At CES 2014, Ford debuted its newest concept car, the C-MAX Solar Energi Concept, a unique vehicle allowing the owner the possibility of going completely off-grid. The C-MAX Concept is a plug-in hybrid that also has solar panels on the roof; a special concentrator lens (like a magnifying glass) directs sunlight onto the panels. Driving this first-of-a-kind car would typically eliminate four metric tons of greenhouse emissions per year. A fully charged C-MAX Concept would have an estimated driving range of 620 miles; if needed, the car could be connected to a charging station to get grid power. The concept vehicle is expected to get 100 combined MPGe (miles-per-gallon equivalent).
Working with scientists at the Georgia Institute of Technology, Ford developed a custom Fresnel lens to direct and boost sunlight. The system includes sun-tracking technology to follow the sun through the day, producing a total 8 kWh charge. The roof’s efficient X21 solar cells were developed by SunPower. In 2013, its E-Series panels gave SunPower top records in solar module yield. The new X-Series panels deliver efficiency of 21.5%, a world record. These panels will deliver 75% more electricity over 25 years of life.
Another solar initiative success relying on SunPower cells is Off-Grid Solutions’ WakaWaka Solar Lamp and Phone Charger. (Waka Waka means “bright light” in Swahili.) WakaWaka Power is one of the most successful Kickstarter projects, having reached 838% of its funding goal (January 2014).
A famous crowdfunding platform established in 2009, Kickstarter has allowed millions of people to come together and fund more than 50,000 projects, including solar incubators, tech products, music, movies, video games, food projects, journalism and much more.
A hot (literally) Kickstarter solar success is the GoSun Stove. Using sun-tracking smarts and a vacuum tube, this portable stove can heat up to 550F and cook a meal in 20 minutes. The GoSun weighs less than four pounds, uses no fuel, can bake, boil or fry, and even keeps food warm like a thermos. Every sixth manufactured GoSun is donated to a needy family.
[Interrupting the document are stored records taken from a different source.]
(** ** The writer *)

Lemma writeAll_prefix counts data :
  let '(sent, complete, _) := writeAll counts data in
  ∃ rest, data = (sent ++ rest)%string ∧ (complete = true ↔ rest = EmptyString).
Proof.
  revert data; induction counts as [|n counts IH]; intros [|x data].
  - exists EmptyString. done.
  - simpl. exists (String x data). done.
  - exists EmptyString. done.
  - cbn [writeAll]. destruct (Z.leb_spec n 0) as [Hn|Hn]; [by exists (String x data)|].
    specialize (IH (String.substring (Z.to_nat n) (String.length (String x data) - Z.to_nat n) (String x data))).
    destruct (writeAll counts _) as [[sent complete] counts']. destruct IH as (rest & Hrest & Hc).
    exists rest. split; [|done].
    rewrite <- append_assoc, <- Hrest. symmetry. apply substring_split.
Qed.

Lemma length_tail n (s : string) :
  String.length (String.substring n (String.length s - n) s) = (String.length s - n)%nat.
Proof.
  revert n; induction s as [|x s IH]; intros [|n]; [done|done| |apply IH].
  rewrite Nat.sub_0_r. by rewrite (substring_all (String x s)).
Qed.

(** As many writes as there are bytes, none of them refused, send everything. *)
Lemma writeAll_complete counts data :
  Forall (λ n, 0 < n) counts → (String.length data ≤ length counts)%nat →
  ∃ counts', writeAll counts data = (data, true, counts') ∧ Forall (λ n, 0 < n) counts' ∧
    (length counts ≤ length counts' + String.length data)%nat.
Proof.
  intros Hc. revert data; induction Hc as [|n counts Hn Hc IH]; intros [|x data] Hlen.
  - by exists [].
  - simpl in Hlen. lia.
  - exists (n :: counts). split_and!; [done|by constructor|simpl; lia].
  - cbn [writeAll]. rewrite (proj2 (Z.leb_gt n 0)) by lia.
    assert (Hk : (0 < Z.to_nat n)%nat) by lia.
    set (k := Z.to_nat n) in *. set (tail := String.substring k (String.length (String x data) - k) (String x data)).
    assert (Ht : String.length tail = (String.length (String x data) - k)%nat) by apply length_tail.
    destruct (IH tail) as (counts' & -> & Hc' & Hl'); [simpl in *; lia|].
    exists counts'. split_and!; [|done|simpl in *; lia]. do 2 f_equal. apply substring_split.
Qed.

(** Whatever [write] accepts per call, what a client receives is a prefix of
    the head followed by the body of the response to its request, and it is all
    of it when there are enough calls that accept at least one byte each; the
    request is counted once. *)
Theorem response_is_prefix chunks counts s request :
  read_request chunks EmptyString = Some request →
  let response := respond (routes_ s) request in
  ∃ rest,
    (render_head response ++ body response)%string =
      ((serveConnection chunks counts s).1 ++ rest)%string ∧
    requests_ (serveConnection chunks counts s).2 = u64 (requests_ s + 1) ∧
    (Forall (λ n, 0 < n) counts →
     (String.length (render_head response) + String.length (body response) ≤ length counts)%nat →
     rest = EmptyString).
Proof.
  intros Hr. cbv zeta. unfold serveConnection. rewrite Hr.
  set (head := render_head (respond (routes_ s) request)).
  set (text := body (respond (routes_ s) request)). clearbody head text.
  pose proof (writeAll_prefix counts head) as Hh.
  destruct (writeAll counts _) as [[sent complete] counts'] eqn:E. destruct Hh as (rest & Hrest & Hc).
  pose proof (writeAll_prefix counts' text) as Hb.
  destruct (writeAll counts' _) as [[sent' complete'] counts''] eqn:E'. destruct Hb as (rest' & Hrest' & Hc').
  simpl. destruct complete.
  - exists rest'. split; [|split; [done|]].
    + rewrite Hrest, (proj1 Hc eq_refl), append_nil. by rewrite <- append_assoc, <- Hrest'.
    + intros Hpos Hlen. destruct (writeAll_complete counts head Hpos)
        as (cs & Hw & Hpos' & Hl); [lia|]. rewrite Hw in E. injection E as _ Ecs. subst counts'.
      destruct (writeAll_complete cs text Hpos')
        as (cs' & Hw' & _); [lia|]. rewrite Hw' in E'. injection E' as _ Et _. by apply Hc'.
  - exists (rest ++ text)%string. split; [|split; [done|]].
    + by rewrite Hrest, <- append_assoc.
    + intros Hpos Hlen. destruct (writeAll_complete counts head Hpos)
        as (cs & Hw & _); [lia|]. rewrite Hw in E. done.
Qed.

Lemma response_is_prefix_witness :
  ∃ rest,
    (render_head (respond ∅ "GET /") ++ body (respond ∅ "GET /"))%string =
      ((serveConnection ["GET /"%string; (CRLF ++ CRLF)%string] [5; 7; 0] newServer).1 ++ rest)%string.
Proof.
  destruct (response_is_prefix ["GET /"%string; (CRLF ++ CRLF)%string] [5; 7; 0] newServer
    ("GET /" ++ CRLF ++ CRLF)%string) as (rest & H & _); [vm_compute; reflexivity|].
  exists rest. exact H.
Defined.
Kickstarter is a general platform; it is not just a solar incubator. There are organizations that hope to function as kickstarter-for-solar. A prime example is Mosaic, based in Oakland, California. This startup helps introduce hundreds of different investors to solar-power related nonprofits and businesses. Each investor puts in $25 or more for a new solar initiative; then for 5-10 years they will receive 4.5-6.5% a year, like a bond. Mosaic’s cofounder aspires to get millions of people active in solar funding.